** INPUT DATA **
(** * A reactive state container and a deferred-effect wrapper

  Shallow embedding of the demo's JavaScript:
  - the [IO] class and the [memoize] combinator of the IO guides;
  - the reducers ([counterReducer], [addReducer], [rootReducer]),
    the action creators and the two middlewares
    ([loggerMiddleware], [asyncMiddleware]);
  - the store that [store/store.js] builds from them.

  JavaScript computations are functions from a world to an outcome and
  a new world: a value, or a thrown error. *)

From Stdlib Require Import ZArith String List Lia.
From stdpp Require Import gmap.
Import ListNotations.

Local Open Scope string_scope.
Local Open Scope list_scope.

(** ** Computations with a world and exceptions *)

Module JS.

(** What a [throw] carries. *)
Inductive error : Type :=
| TypeError (msg : string)
| Error (msg : string)
| ConfigurationError
| ReentrantDispatchError
| RangeError.

(** How a call ends: [return a] or [throw e]. *)
Inductive outcome (A : Type) : Type :=
| Ok (a : A)
| Exn (e : error).
Arguments Ok {A} a.
Arguments Exn {A} e.

Definition M (W A : Type) : Type := W -> outcome A * W.

Definition ret {W A} (a : A) : M W A := fun w => (Ok a, w).

Definition throw {W A} (e : error) : M W A := fun w => (Exn e, w).

Definition bind {W A B} (c : M W A) (k : A -> M W B) : M W B :=
  fun w =>
    match c w with
    | (Ok a, w') => k a w'
    | (Exn e, w') => (Exn e, w')
    end.

Definition get {W} : M W W := fun w => (Ok w, w).

Definition modify {W} (f : W -> W) : M W unit := fun w => (Ok tt, f w).

(** [try { c } catch (e) { ... }]: the outcome handed to the caller as a
    value. *)
Definition attempt {W A} (c : M W A) : M W (outcome A) :=
  fun w => let (r, w') := c w in (Ok r, w').

(** [try { c } finally { f }] for an [f] that only writes the world. *)
Definition finally {W A} (c : M W A) (f : W -> W) : M W A :=
  fun w => let (r, w') := c w in (r, f w').

Declare Scope js_scope.
Delimit Scope js_scope with js.
Notation "x <- c ;; k" := (bind c (fun x => k))
  (at level 100, c at next level, right associativity) : js_scope.
Notation "c ;; k" := (bind c (fun _ => k))
  (at level 100, right associativity) : js_scope.

End JS.

Import JS.
Local Open Scope js_scope.

(** ** The IO class *)

Module IOMonad.

Section IO.

(** [U] is whatever the wrapped operations act on (the DOM, the clock,
    a counter of a test); [V] is the type of the results [memoize]
    caches. *)
Context {U V : Type}.

(** The two variables a [memoize] call closes over,
    [let cache; let computed = false;]: [Fresh] while [computed] is
    false ([cache] is then never read), [Computed v] once [computed] is
    true and [cache] holds [v]. *)
Inductive cell : Type :=
| Fresh
| Computed (v : V).

Record world : Type := mkWorld { ext : U; cells : gmap nat cell }.

Definition set_cell (l : nat) (c : cell) (w : world) : world :=
  {| ext := ext w; cells := <[l := c]> (cells w) |}.

(** A JavaScript function of no argument. *)
Definition thunk (A : Type) : Type := M world A.

(** An instance: its one field [unsafePerformIO]. *)
Record IO (A : Type) : Type := mkIO { unsafePerformIO : thunk A }.
Arguments mkIO {A} _.
Arguments unsafePerformIO {A} _.

(** What a caller can hand to the constructor. *)
Inductive ctor_arg (A : Type) : Type :=
| Callable (fn : thunk A)
| NotCallable.
Arguments Callable {A} fn.
Arguments NotCallable {A}.

(** [constructor(fn)]. *)
Definition new_IO {A} (fn : ctor_arg A) : M world (IO A) :=
  match fn with
  | NotCallable => throw (TypeError "IO expects a function")
  | Callable f => ret (mkIO f)
  end.

(** [map(f)]: [new IO(() => f(this.unsafePerformIO()))]. *)
Definition map {A B} (this : IO A) (f : A -> M world B) : M world (IO B) :=
  new_IO (Callable (a <- unsafePerformIO this ;; f a)).

(** [chain(f)]:
    [new IO(() => f(this.unsafePerformIO()).unsafePerformIO())]. *)
Definition chain {A B} (this : IO A) (f : A -> M world (IO B))
  : M world (IO B) :=
  new_IO (Callable (a <- unsafePerformIO this ;;
                    io <- f a ;;
                    unsafePerformIO io)).

(** [ap(io)]: [this.chain(f => io.map(f))]. *)
Definition ap {A B} (this : IO (A -> M world B)) (io : IO A)
  : M world (IO B) :=
  chain this (fun f => map io f).

(** [static of(value)]: [new IO(() => value)]. *)
Definition IO_of {A} (value : A) : M world (IO A) :=
  new_IO (Callable (ret value)).

(** The call [io.unsafePerformIO()], the spec's [run]. *)
Definition run {A} (io : IO A) : M world A := unsafePerformIO io.

(** The closure [memoize] returns, over the variables at [l]. *)
Definition memoized (l : nat) (io : IO V) : thunk V :=
  fun w =>
    match cells w !! l with
    | Some (Computed v) => (Ok v, w)
    | _ =>
        match unsafePerformIO io w with
        | (Ok v, w') => (Ok v, set_cell l (Computed v) w')
        | (Exn e, w') => (Exn e, w')
        end
    end.

(** [memoize(io)]: fresh [cache] and [computed], and the closure. *)
Definition memoize (io : IO V) : M world (IO V) :=
  fun w =>
    let l := fresh (dom (cells w)) in
    new_IO (Callable (memoized l io))
           (set_cell l Fresh w).

(** [n] calls of [io.unsafePerformIO()] in a row, each in a [try], and
    how each ended, in order. *)
Fixpoint run_each {A} (n : nat) (io : IO A) : M world (list (outcome A)) :=
  match n with
  | O => ret []
  | S n' => r <- attempt (run io) ;; rest <- run_each n' io ;; ret (r :: rest)
  end.

End IO.

Arguments world : clear implicits.
Arguments IO : clear implicits.
Arguments thunk : clear implicits.
Arguments cell : clear implicits.
Arguments ctor_arg : clear implicits.
Arguments mkIO {U V A} _.
Arguments unsafePerformIO {U V A} _.
Arguments Callable {U V A} fn.
Arguments NotCallable {U V A}.
Arguments Fresh {V}.
Arguments Computed {V} v.

(** The side-effect counter of a test, as the outside world: an
    operation that increments it and returns its new value, and one that
    increments it and throws. *)
Definition tick {V} : thunk nat V nat :=
  fun w => (Ok (S (ext w)), {| ext := S (ext w); cells := cells w |}).

Definition tick_throw {V A} : thunk nat V A :=
  fun w => (Exn (Error "boom"), {| ext := S (ext w); cells := cells w |}).

(** The world a test starts in: the counter at [0], no [memoize] called
    yet. *)
Definition w0 : world nat nat := {| ext := 0; cells := ∅ |}.

End IOMonad.

(** ** Procedures, actions and the console *)

Module Redux.

Section Container.

(** The type of the state the container holds. *)
Context {State : Type}.

(** One argument of a [console.log] call. *)
Inductive logarg (A : Type) : Type :=
| LStr (s : string)
| LValue (a : A)
| LState (s : State)
| LNext
| LStore.
Arguments LStr {A} s.
Arguments LValue {A} a.
Arguments LState {A} s.
Arguments LNext {A}.
Arguments LStore {A}.

(** What a call of [dispatch] returns: the state the transition step
    produced, or what a procedure returned. *)
Inductive dresult : Type :=
| NewState (s : State)
| Undefined.

(** The body of a JavaScript function that has a store's [dispatch] and
    [getState] in scope, as the tree of what it does with them; [A] is
    the type of the values it passes around. A [Dispatch] hands the
    call's outcome to the rest of the body, which is how a body that
    catches the error and one that lets it escape ([dispatch_] below)
    differ. *)
Inductive prog (A R : Type) : Type :=
| Return (r : R)
| Throw (e : error)
| GetState (k : State -> prog A R)
| Dispatch (a : A) (k : outcome dresult -> prog A R)
| ConsoleLog (args : list (logarg A)) (k : prog A R)
| SetTimeout (callback : A) (ms : nat) (k : prog A R).
Arguments Return {A R} r.
Arguments Throw {A R} e.
Arguments GetState {A R} k.
Arguments Dispatch {A R} a k.
Arguments ConsoleLog {A R} args k.
Arguments SetTimeout {A R} callback ms k.
(** The [for key, value in param_dict.items()] loop (lines 68-87), for a
    given rendering [chunk key value] of one entry ([code_chunk]),
    [NEWLINE_CONSTANT] and indentation [TAB_CONSTANT * (level + 1)]. *)
Fixpoint add_entries (chunk : string -> param_value -> string)
    (NEWLINE_CONSTANT indent : string) (items : list (string * param_value))
    (value_num : nat) (code : string) : string :=
  match items with
  | [] => code
  | (key, value) :: items' =>
      let code_chunk := chunk key value in
      let code := if Nat.eqb value_num 0 then code
                  else code ++ ", " ++ NEWLINE_CONSTANT in
      let value_num := S value_num in
      let code := code ++ indent ++ code_chunk in
      add_entries chunk NEWLINE_CONSTANT indent items' value_num code
  end.

Section Serializer.

(** [column_header_to_transpiled_code] (mitosheet.transpiler.transpile_utils),
    the literal of a scalar, is left abstract. *)
Variable column_header_to_transpiled_code : scalar -> string.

** PROBLEM **
From the first line above through the line that contains "- the store", quote each line exactly. Output nothing more.

** RESPONSE BOX **
(** * A reactive state container and a deferred-effect wrapper

  Shallow embedding of the demo's JavaScript:
  - the [IO] class and the [memoize] combinator of the IO guides;
  - the reducers ([counterReducer], [addReducer], [rootReducer]),
    the action creators and the two middlewares
    ([loggerMiddleware], [asyncMiddleware]);
  - the store that [store/store.js] builds from them.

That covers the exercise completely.